The Gateway to Sustainability in Western North Carolina

Eco-health, or is this really a community that doesn’t care about its children?

April 22nd, 2007 by richard

Each day as part of my routine for uploading news articles for the website, I come across articles about our toxic environment and the actual or possible effects on human health. Depressing is an inadequate descriptor of the feeling state that envelopes me as I try to decide whether or not to post the article. Most often I decide not to post, for it seems that there is often little or nothing we can do to change this in the short term.In a few short centuries and especially in the past 100 years we have made the earth a toxic waste dump. The earth’s atmosphere, soils, and waters have a finite ability to absorb and transform toxic materials. We are long past the point of safety. There is probably no one alive on the planet today that doesn’t have a smorgasbord of toxic chemicals in their bloodstream and tissues. Anytime a scientist studies the placental blood in humans, they are amazed at the quantity and variety of toxic chemicals that they find. Dominique Belpomme, a European cancer specialist, said that “many newborns at the moment of birth are contaminated with more than 200 chemical substances…Up to 75% of cancers are provoked by chemical pollution.”Hippocrates, the father of western medicine, phrased it well when he wrote: “Illnesses do not come out of the blue, they are developed from the small daily sins against nature. When enough sins have been accumulated, illnesses will suddenly appear.      The daily sins of toxic emissions from industry’s smokestacks and discharges into public waterways have become deadly gifts to our children. In the moral struggle to create a healthy planet, environmental activists have been the prime players in the political arena so far. But they are under staffed and under funded compared to the medical establishment. There is a small but growing movement within the medical community to get involved. You can read more about this in an article Beyond the Patient (http://www.orionmagazine.org/index.php/articles/article/220) in Orion Magazine. In WNC we are at a crossroads, and we are well aware that we have a unique opportunity to actually do something to prevent more toxic pollution. Despite its defeat in Woodfin, Progress Energy still plans to build a new oil burning electric peaking power plant in WNC. 

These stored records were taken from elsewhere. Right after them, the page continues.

(** A colour reference ([RGBAColorRef], a shared pointer) may be null. *)
Definition RGBAColorRef : Type := option RGBAColor.

(** ** The attribute dictionary

    Modelled from the spec: Dictionary and DictionaryEntry (Dictionary.h is
    not among the sources) are the "generic typed attribute-dictionary
    abstraction (hasField, getString, getDouble, getArray, getEntry, typed
    enumeration of value kinds)".  Both are abstract classes in the
    repository; an object is modelled by what its methods answer. *)

Inductive DictionaryType : Type :=
| DictTypeNone | DictTypeString | DictTypeInt | DictTypeIdentity
| DictTypeDouble | DictTypeObject | DictTypeDictionary | DictTypeArray
| DictTypeInt64.

Definition DictionaryType_eqb (x y : DictionaryType) : bool :=
  match x, y with
  | DictTypeNone, DictTypeNone | DictTypeString, DictTypeString
  | DictTypeInt, DictTypeInt | DictTypeIdentity, DictTypeIdentity
  | DictTypeDouble, DictTypeDouble | DictTypeObject, DictTypeObject
  | DictTypeDictionary, DictTypeDictionary | DictTypeArray, DictTypeArray
  | DictTypeInt64, DictTypeInt64 => true
  | _, _ => false
  end.

Inductive DictionaryEntry : Type := mkDictionaryEntry {
  getType : DictionaryType;
  getInt : Z;
  getDouble : float;
  getString : string;
  getArray : list DictionaryEntry;
  getDict : Dictionary;
  getColor : RGBAColor }
with Dictionary : Type := mkDictionary {
  hasField : string -> bool;
  getEntry : string -> option DictionaryEntry;
  (** [dict->getString(name)] and the other lookups by field name *)
  getStringField : string -> string;
  getIntField : string -> Z;
  getDoubleField : string -> float -> float;
  getArrayField : string -> list DictionaryEntry }.

(** A dictionary reference ([DictionaryRef]) may be null, and so may an
    entry reference ([DictionaryEntryRef]). *)
Definition DictionaryRef : Type := option Dictionary.
Definition DictionaryEntryRef : Type := option DictionaryEntry.

(** *** Concrete dictionaries, to run the code on

    A dictionary held in a finite map, and entries of each kind.  Asking an
    entry for a kind it does not hold answers 0, the empty string, the empty
    array or the empty dictionary. *)

Definition emptyDictionary : Dictionary :=
  mkDictionary (fun _ => false) (fun _ => None) (fun _ => EmptyString)
    (fun _ => 0) (fun _ def => def) (fun _ => []).

Definition entryString (s : string) : DictionaryEntry :=
  mkDictionaryEntry DictTypeString 0 0%float s [] emptyDictionary
    (mkRGBAColor 0 0 0 0).

Definition entryInt (i : Z) : DictionaryEntry :=
  mkDictionaryEntry DictTypeInt i (int_to_double i) EmptyString []
    emptyDictionary (mkRGBAColor 0 0 0 0).

Definition entryDouble (d : float) : DictionaryEntry :=
  mkDictionaryEntry DictTypeDouble (double_to_int d) d EmptyString []
    emptyDictionary (mkRGBAColor 0 0 0 0).

Definition entryArray (l : list DictionaryEntry) : DictionaryEntry :=
  mkDictionaryEntry DictTypeArray 0 0%float EmptyString l emptyDictionary
    (mkRGBAColor 0 0 0 0).

Definition entryDict (d : Dictionary) : DictionaryEntry :=
  mkDictionaryEntry DictTypeDictionary 0 0%float EmptyString [] d
    (mkRGBAColor 0 0 0 0).

Definition dictOfMap (m : gmap string DictionaryEntry) : Dictionary :=
  mkDictionary
    (fun k => match m !! k with Some _ => true | None => false end)
    (fun k => m !! k)
    (fun k => match m !! k with Some e => getString e | None => EmptyString end)
    (fun k => match m !! k with Some e => getInt e | None => 0 end)
    (fun k def => match m !! k with Some e => getDouble e | None => def end)
    (fun k => match m !! k with Some e => getArray e | None => [] end).

(** ** Text templates: [MapboxRegexField] *)

Record MapboxTextChunk : Type := mkMapboxTextChunk {
  str : string;            (* a literal, or empty *)
  keys : list string }.    (* the keys to look up when [str] is empty *)

Record MapboxRegexField : Type := mkMapboxRegexField {
  chunks : list MapboxTextChunk;
  valid : bool }.
(** C4, amended: when a conversion has run to its end as Done, then in
    every later state in which the cache entry of its fingerprint is
    still the one it wrote and its primary output is present, the same
    bytes submitted again are answered as a cache hit and nothing
    changes, so no task is created; the task named is the converted one
    unless the lookup by title, which comes first, finds a task with its
    output present -- then that task is named. *)
Theorem resubmission_hits now task_id file d v title err s uuid now' :
  let key := "hash:" +:+ get_pdf_hash (content file) in
  let d' := (_process_conversion now task_id (content file)
               (get_pdf_hash (content file)) d v).1 in
  accepted file →
  (convert_pdf_to_markdown v task_id (content file)).2 = (true, title, err) →
  Cache.cache (db s) !! (key, "markdown") = Cache.cache d' !! (key, "markdown") →
  task_has_markdown (fs s) task_id = true →
  ∃ answered,
    convert_pdf s file uuid now' = (s, inr (cache_hit answered))
    ∧ match get_pdf_title (content file) ≫= cached_task s with
      | Some by_title => answered = by_title
      | None => answered = task_id
      end.
Proof.
  intros key d' Hfile Hout Hentry Hmd.
  destruct (convert_pdf_to_markdown v task_id (content file)) as [v' outcome] eqn:Hconv.
  simpl in Hout. subst outcome.
  destruct (done_records_entries now task_id (content file)
              (get_pdf_hash (content file)) d v v' title err Hconv)
    as (d1 & row_t & row_h & Hrun & _ & _ & Hh & Hhp & _).
  subst d'. rewrite Hrun in Hentry. simpl in Hentry. fold key in Hh.
  rewrite Hh in Hentry.
  assert (Hhash : cached_task s key = Some task_id).
  { rewrite <- Hhp. apply cached_task_entry; [done|]. by rewrite Hhp. }
  destruct (get_pdf_title (content file) ≫= cached_task s) as [by_title|] eqn:Ht.
  - exists by_title. split; [|done]. apply convert_pdf_hit; [done|]. by left.
  - exists task_id. split; [|done]. apply convert_pdf_hit; [done|]. by right.
Qed.

End CacheHits.

Lemma title_hit_names_entry_witness :
  convert_pdf (E:=Demo.env) Demo.first_done (Demo.pdf "c.pdf" "T:Report|third") "C" 40
  = (Demo.first_done, inr (cache_hit "A")).
Proof.
  apply (title_hit_names_entry (E:=Demo.env) 20 "A" "T:Report|first"
           (get_pdf_hash "T:Report|first") (db Demo.submitted) (fs Demo.submitted)
           (Some "Report") None Demo.first_done
           (Demo.pdf "c.pdf" "T:Report|third") "C" 40).
  - by vm_compute.
  - by vm_compute.
  - by vm_compute.
  - by vm_compute.
  - by vm_compute.
Defined.

Lemma resubmission_hits_witness :
  ∃ answered,
    convert_pdf (E:=Demo.env) Demo.first_done Demo.first_report "C" 40
    = (Demo.first_done, inr (cache_hit answered))
    ∧ match get_pdf_title (E:=Demo.env) (content Demo.first_report)
            ≫= cached_task (E:=Demo.env) Demo.first_done with
      | Some by_title => answered = by_title
      | None => answered = "A"
      end.
Proof.
  apply (resubmission_hits (E:=Demo.env) 20 "A" Demo.first_report
           (db Demo.submitted) (fs Demo.submitted) (Some "Report") None
           Demo.first_done "C" 40).
  - by vm_compute.
  - by vm_compute.
  - by vm_compute.
  - by vm_compute.
Defined.

(** C3 as stated fails: both reports are Done with their output on the
    volume, the first submission was task ["A"], and a later document
    with the same title is answered with task ["B"]. *)
Lemma title_hit_not_first_task :
  run_enabled (E:=Demo.env) Demo.start Demo.two_reports_run = true
  ∧ (step (E:=Demo.env) Demo.start (Submit (Demo.pdf "a.pdf" "T:Report|first") "A" 10)).(jobs)
    = [{| job_task := "A"; job_bytes := "T:Report|first";
          job_hash := get_pdf_hash "T:Report|first"; job_phase := Queued |}]
  ∧ Cache.status <$> Cache.tasks (db Demo.two_reports) !! "A" = Some "done"
  ∧ task_has_markdown (E:=Demo.env) (fs Demo.two_reports) "A" = true
  ∧ get_pdf_title (E:=Demo.env) "T:Report|first" = Some "Report"
  ∧ get_pdf_title (E:=Demo.env) "T:Report|third" = Some "Report"
  ∧ (convert_pdf (E:=Demo.env) Demo.two_reports
       (Demo.pdf "c.pdf" "T:Report|third") "C" 40).2
    = inr (cache_hit "B")
  ∧ cache_hit "B" ≠ cache_hit "A".
Proof. repeat split; by vm_compute. Qed.

(** C4 as stated fails: the bytes of the first submission, whose task
    ["A"] is Done with its output on the volume, are submitted again and
    the answer names task ["B"], found by the title. *)
Lemma resubmission_not_first_task :
  run_enabled (E:=Demo.env) Demo.start Demo.two_reports_run = true
  ∧ Cache.status <$> Cache.tasks (db Demo.two_reports) !! "A" = Some "done"
  ∧ task_has_markdown (E:=Demo.env) (fs Demo.two_reports) "A" = true
  ∧ Cache.cache_output_path
      <$> Cache.cache (db Demo.two_reports)
            !! ("hash:" +:+ get_pdf_hash "T:Report|first", "markdown")
    = Some "A"
  ∧ (convert_pdf (E:=Demo.env) Demo.two_reports
       (Demo.pdf "a.pdf" "T:Report|first") "C" 40).2
    = inr (cache_hit "B")
  ∧ cache_hit "B" ≠ cache_hit "A".
Proof. repeat split; by vm_compute. Qed.

(** ** The status state machine (C5, C6) *)

Section Lifecycle.
Context {E : Env}.

Lemma in_statuses st :
  st ∈ ["pending"; "processing"; "done"; "error"] ↔
  st = "pending" ∨ st = "processing" ∨ st = "done" ∨ st = "error".
Proof. rewrite !elem_of_cons, elem_of_nil. tauto. Qed.

Lemma in_terminal st : st ∈ ["done"; "error"] ↔ st = "done" ∨ st = "error".
Proof. rewrite !elem_of_cons, elem_of_nil. tauto. Qed.

Lemma lookup_update d task st title out err now id :
  Cache.tasks (Cache.update_task_status d task st title out err now) !! id
  = if decide (task = id)
    then (λ row,
            if bool_decide (st ∈ ["done"; "error"]) then
              Cache.TaskRow st (Cache.format row) title out err
                (Cache.created_at row) (Some now)
            else
              Cache.TaskRow st (Cache.format row) title (Cache.output_path row)
                (Cache.error_message row) (Cache.created_at row)
                (Cache.completed_at row))
         <$> Cache.tasks d !! task
    else Cache.tasks d !! id.
Proof. unfold Cache.update_task_status. simpl. apply lookup_alter. Qed.
(** X17: a distillation run that fails the assertion blocks the next
    run.  On a first run with the flag set and no teacher checkpoint,
    the output directory has been made when the assertion fails, and
    stays, empty.  Any later run on the same configuration files, with or
    without the flag and whatever else has changed in between, then
    stops in the rotation with [FileNotFoundError]: the directory is
    there and holds no [best.pt]. *)
Theorem X17_failed_assertion_blocks_next_run
    (C : collaborators) (cl : cmdline) (environ : gmap string string) (cuda : bool)
    (w : world) (mc tc dc : config) (configured : yaml) (fs1 : filesystem) :
  let args := parse_args cl in
  let log_dir := log_dir_of environ in
  Fs.read (w_fs w) (args_model args) = Ret (Yaml mc) →
  Fs.read (w_fs w) (args_teacher_model args) = Ret (Yaml tc) →
  Fs.read (w_fs w) (args_data args) = Ret (Yaml dc) →
  dc !! "DATA_PATH" = Some configured →
  args_distill_mode args = true →
  Fs.isfile (w_fs w) (args_teacher_checkpoints args) = false →
  Fs.exists_ (w_fs w) log_dir = false →
  w_fs w !! (log_dir +:+ "/best.pt") = None →
  log_dir ≠ "" → PyStr.endswith_slash log_dir = false →
  (Fs.split_last log_dir).2 ≠ "." →
  Fs.makedirs (w_clock w) (w_fs w) log_dir = Ret fs1 →
  (∃ w1, main C cl environ cuda w
         = (Raise (Exn AssertionError
                     ("No ckpt file found at " +:+ args_teacher_checkpoints args)), w1) ∧
         w_fs w1 = fs1) ∧
  ∀ cl' cuda' w2,
    args_model (parse_args cl') = args_model args →
    args_teacher_model (parse_args cl') = args_teacher_model args →
    args_data (parse_args cl') = args_data args →
    (∀ q, q ∈ [args_model args; args_teacher_model args; args_data args;
               log_dir; log_dir +:+ "/best.pt"] → w_fs w2 !! q = fs1 !! q) →
    main C cl' environ cuda' w2
    = (Raise (Exn FileNotFoundError (log_dir +:+ "/best.pt")),
       World (w_fs w2) (w_heap w2) (w_trace w2 ++ [EvSetSeed (args_seed (parse_args cl'))])
             (w_clock w2)).
Proof.
  intros args log_dir Hmc Htc Hdc Hdp Hflag Hckpt Hno Hbest Hne Hend Hdot Hmk.
  pose proof (makedirs_rec_adds _ _ _ _ _ Hmk) as Hadds.
  split.
  - eexists. split.
    + rewrite main_unfold. fold args.
      rewrite (main_setup_fresh_run C args environ cuda w mc tc dc configured fs1) by done.
      apply dispatch_assertion; [done|]. cbn [w_fs su_tc_ckpt].
      by rewrite (makedirs_isfile _ _ _ _ _ Hmk).
    + done.
  - intros cl' cuda' w2 Emc Etc Edc Hsame.
    assert (Hkept : ∀ p c, Fs.read (w_fs w) p = Ret c → fs1 !! p = w_fs w !! p).
    { intros p c Hp. destruct (Hadds p) as [E|(E & _)]; [done|].
      unfold Fs.read in Hp. by rewrite E in Hp. }
    assert (Hread : ∀ p c, p ∈ [args_model args; args_teacher_model args; args_data args] →
                           Fs.read (w_fs w) p = Ret c → Fs.read (w_fs w2) p = Ret c).
    { intros p c Hp Hc. unfold Fs.read. rewrite Hsame by set_solver.
      rewrite (Hkept p c Hc). exact Hc. }
    rewrite main_unfold.
    rewrite (main_setup_unfold C _ environ cuda' w2 mc tc dc);
      [|rewrite ?Emc, ?Etc, ?Edc; apply Hread; [set_solver|done]..].
    rewrite (bind_Ret _ _ _ _ _ (getitem_Some _ _ _ _ Hdp)).
    pose proof (makedirs_isdir _ _ _ _ Hdot Hmk) as Hdir.
    unfold Fs.isdir in Hdir. fold log_dir in Hdir.
    destruct (fs1 !! log_dir) as [[|t]|] eqn:Hl; try done.
    erewrite bind_Raise; [done|].
    apply (rotate_without_checkpoint C _ _ t); cbn [w_fs]; [done|done|..].
    + rewrite Hsame by set_solver. done.
    + rewrite Hsame by set_solver. fold log_dir.
      destruct (Hadds (log_dir +:+ "/best.pt")) as [E|(_ & _ & r & E)];
        [by rewrite E|].
      apply (f_equal String.length) in E. fold log_dir in E.
      rewrite !str_length_app in E. simpl in E. lia.
Qed.
Definition M (A : Type) : Type := state -> outcome (A * state).
Definition ret {A} (a : A) : M A := fun s => Done (a, s).
Definition bind {A B} (m : M A) (f : A -> M B) : M B :=
  fun s => match m s with
           | Done (a, s1) => f a s1
           | AssertFailed => AssertFailed
           | Hung => Hung
           end.
Definition lift {A} (o : outcome A) : M A :=
  fun s => match o with
           | Done a => Done (a, s)
           | AssertFailed => AssertFailed
           | Hung => Hung
           end.

Notation "x <- c1 ;; c2" := (bind c1 (fun x => c2))
  (at level 61, c1 at next level, right associativity).
Notation "' pat <- c1 ;; c2" := (bind c1 (fun x => match x with pat => c2 end))
  (at level 61, pat pattern, c1 at next level, right associativity).
Notation "c1 ;; c2" := (bind c1 (fun _ => c2))
  (at level 61, right associativity).

(** *** efc.c *)

Definition EEFC_FCR_FCMD (value : Z) : Z :=
  Z.land EEFC_FCR_FCMD_Msk (Z.shiftl value EEFC_FCR_FCMD_Pos).

(** [EEFC_FCR_FKEY_PASSWD | EEFC_FCR_FARG(dwArgument) | EEFC_FCR_FCMD(dwCommand)] *)
Definition fcr_word (dwCommand dwArgument : Z) : Z :=
  Z.lor (Z.lor EEFC_FCR_FKEY_PASSWD (EEFC_FCR_FARG dwArgument))
        (EEFC_FCR_FCMD dwCommand).

(** [EEFC_FSR_FLOCKE | EEFC_FSR_FCMDE | EEFC_FSR_FLERR] *)
Definition error_mask : Z :=
  Z.lor (Z.lor EEFC_FSR_FLOCKE EEFC_FSR_FCMDE) EEFC_FSR_FLERR.

Definition write_FCR (sefc : Sefc) (w : Z) (s : state) : state :=
  emit (EvFCR sefc w) (set_hw (hw_fcr sefc w (hw_st s)) s).

Definition call_IAP (bank w : Z) (s : state) : state :=
  emit (EvIAP bank w) (set_hw (hw_iap bank w (hw_st s)) s).

(** [do dwStatus = sefc->EEFC_FSR ; while ((dwStatus & EEFC_FSR_FRDY) != EEFC_FSR_FRDY)] *)
Fixpoint wait_ready (n : nat) (sefc : Sefc) (h : hw) : option (Z * hw) :=
  match n with
  | O => None
  | S n' =>
      let (dwStatus, h1) := hw_fsr sefc h in
      if Z.land dwStatus EEFC_FSR_FRDY =? EEFC_FSR_FRDY
      then Some (dwStatus, h1)
      else wait_ready n' sefc h1
  end.

Definition SEFC_GetResult (sefc : Sefc) : M Z :=
  fun s => let (v, h) := hw_frr sefc (hw_st s) in Done (v, set_hw h s).

(** The two guarded calls of [IAP_PerformCommand]: bank 0 for SEFC0 and,
    where EFC1 is defined, bank 1 for EFC1. *)
Definition IAP_calls (sefc : Sefc) (w : Z) (s : state) : state :=
  let s1 := if Sefc_eqb sefc SEFC0 then call_IAP 0 w s else s in
  if EFC1_defined && Sefc_eqb sefc EFC1 then call_IAP 1 w s1 else s1.

Definition SEFC_PerformCommand (sefc : Sefc) (dwCommand dwArgument dwUseIAP : Z)
  : M Z :=
  fun s =>
    if negb (dwUseIAP =? 0) then
      let s2 := IAP_calls sefc (fcr_word dwCommand dwArgument) s in
      let (dwStatus, h) := hw_fsr sefc (hw_st s2) in
      Done (Z.land dwStatus error_mask, set_hw h s2)
    else
      let s1 := write_FCR sefc (fcr_word dwCommand dwArgument) s in
      match wait_ready patience sefc (hw_st s1) with
      | Some (dwStatus, h) => Done (Z.land dwStatus error_mask, set_hw h s1)
      | None => Hung
      end.

(** *** Memory accesses of flashd.c (little-endian core) *)

Definition load8 (m : Z -> Z) (a : Z) : Z := m a mod 256.

Definition load32 (m : Z -> Z) (a : Z) : Z :=
  load8 m a + 256 * load8 m (a + 1) + 65536 * load8 m (a + 2)
  + 16777216 * load8 m (a + 3).

Definition store32_mem (a w : Z) (m : Z -> Z) : Z -> Z :=
  fun x =>
    if x =? a then w mod 256
    else if x =? a + 1 then (w / 256) mod 256
    else if x =? a + 2 then (w / 65536) mod 256
    else if x =? a + 3 then (w / 16777216) mod 256
    else m x.

Definition store32 (a w : Z) : M unit :=
  fun s => Done (tt, emit (EvStore32 a w) (set_mem (store32_mem a w (mem s)) s)).

(** [memcpy( pucPageBuffer + dst, (void * ) src, n )] *)
Definition memcpy_to_buffer (dst src n : Z) : M unit :=
  fun s =>
    Done (tt, set_buffer
                (fun i => if (dst <=? i) && (i <? dst + n)
                          then load8 (mem s) (src + (i - dst))
                          else _pdwPageBuffer s i) s).

(** [_pdwPageBuffer[dwIdx]] *)
Definition buffer_word (pb : Z -> Z) (dwIdx : Z) : Z :=
  pb (4 * dwIdx) mod 256 + 256 * (pb (4 * dwIdx + 1) mod 256)
  + 65536 * (pb (4 * dwIdx + 2) mod 256)
  + 16777216 * (pb (4 * dwIdx + 3) mod 256).

(** [for (...; dwIdx < IFLASH_PAGE_SIZE / sizeof(uint32_t); ++dwIdx)
      *pAlignedDestination++ = _pdwPageBuffer[dwIdx]], with [n] iterations
    to go. *)
Fixpoint store_words (n : nat) (dwIdx pAlignedDestination : Z) : M unit :=
  match n with
  | O => ret tt
  | S n' =>
      fun s =>
        (store32 pAlignedDestination (buffer_word (_pdwPageBuffer s) dwIdx) ;;
         store_words n' (dwIdx + 1) (pAlignedDestination + 4)) s
  end.

(** *** flashd.c *)

Definition FLASHD_Erase (dwAddress : Z) : M Z :=
  lift (assert ((IFLASH0_CNC_ADDR <=? dwAddress)
                || (dwAddress <=? u32 (IFLASH0_CNC_ADDR + IFLASH_SIZE)))) ;;
  '(pSefc, wPage, wOffset) <- lift (SEFC_TranslateAddress dwAddress) ;;
  fun s => SEFC_PerformCommand pSefc SEFC_FCMD_EA 0 (_dwUseIAP s) s.

Definition FLASHD_EraseSector (dwAddress : Z) : M Z :=
  lift (assert ((IFLASH0_CNC_ADDR <=? dwAddress)
                || (dwAddress <=? u32 (IFLASH0_CNC_ADDR + IFLASH_SIZE)))) ;;
  '(pSefc, wPage, wOffset) <- lift (SEFC_TranslateAddress dwAddress) ;;
  fun s => SEFC_PerformCommand pSefc SEFC_FCMD_ES wPage (_dwUseIAP s) s.

(** Body of the loop of FLASHD_Write up to and including the write-page
    command: staging of the page, the word stores, the command. *)
Definition program_page (pSefc : Sefc) (page offset pvBuffer writeSize : Z) : M Z :=
  pageAddress <- lift (SEFC_ComputeAddress pSefc page 0) ;;
  let pageAddress := Z.lor pageAddress 2684354560 in
  let padding := u16 (u32 (IFLASH_PAGE_SIZE - offset - writeSize)) in
  memcpy_to_buffer 0 pageAddress offset ;;
  memcpy_to_buffer offset pvBuffer writeSize ;;
  memcpy_to_buffer (offset + writeSize)
                   (u32 (pageAddress + offset + writeSize)) padding ;;
  store_words (Z.to_nat (IFLASH_PAGE_SIZE / 4)) 0 pageAddress ;;
  fun s => SEFC_PerformCommand pSefc SEFC_FCMD_WP page (_dwUseIAP s) s.

(** [min((uint32_t)IFLASH_PAGE_SIZE - offset, dwSize)] *)
Definition write_size (offset dwSize : Z) : Z :=
  let a := u32 (IFLASH_PAGE_SIZE - offset) in
  if a <? dwSize then a else dwSize.

(** [while ( dwSize > 0 )]; [k] bounds the number of iterations followed. *)
Fixpoint FLASHD_Write_loop (k : nat) (pSefc : Sefc)
         (page offset pvBuffer dwSize : Z) : M Z :=
  match k with
  | O => fun _ => Hung
  | S k' =>
      if 0 <? dwSize then
        let writeSize := write_size offset dwSize in
        dwError <- program_page pSefc page offset pvBuffer writeSize ;;
        if negb (dwError =? 0) then ret dwError
        else FLASHD_Write_loop k' pSefc (u16 (page + 1)) 0
                               (u32 (pvBuffer + writeSize))
                               (u32 (dwSize - writeSize))
      else ret 0
  end.

(** [pvBuffer] is the address of the caller's data, 0 for NULL.  Every
    iteration with [offset < IFLASH_PAGE_SIZE] consumes at least one
    byte, so [dwSize + 1] iterations are enough. *)
Definition FLASHD_Write (dwAddress pvBuffer dwSize : Z) : M Z :=
  lift (assert (negb (pvBuffer =? 0))) ;;
  lift (assert (IFLASH0_CNC_ADDR <=? dwAddress)) ;;
  lift (assert (u32 (dwAddress + dwSize) <=? u32 (IFLASH0_CNC_ADDR + IFLASH_SIZE))) ;;
  '(pSefc, page, offset) <- lift (SEFC_TranslateAddress dwAddress) ;;
  FLASHD_Write_loop (S (Z.to_nat dwSize)) pSefc page offset pvBuffer dwSize.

The direct medical costs from the particulates and other pollutants that will be emitted into our air are estimated to be $57 million dollars over the next 30 years based on an EPA model. We will all pay those costs with our dollars, and if recent history is a guide, the hospital system locally will bear the brunt of lost income as the number of uninsured continues to rise. Of course, there is no way to measure the costs of children’s suffering from asthma, nor their diminished respiratory capacity that lasts their lifetimes. And of course there is no way to measure or quantify the suffering caused by stroke, heart disease, and respiratory disease in adults and elderly. 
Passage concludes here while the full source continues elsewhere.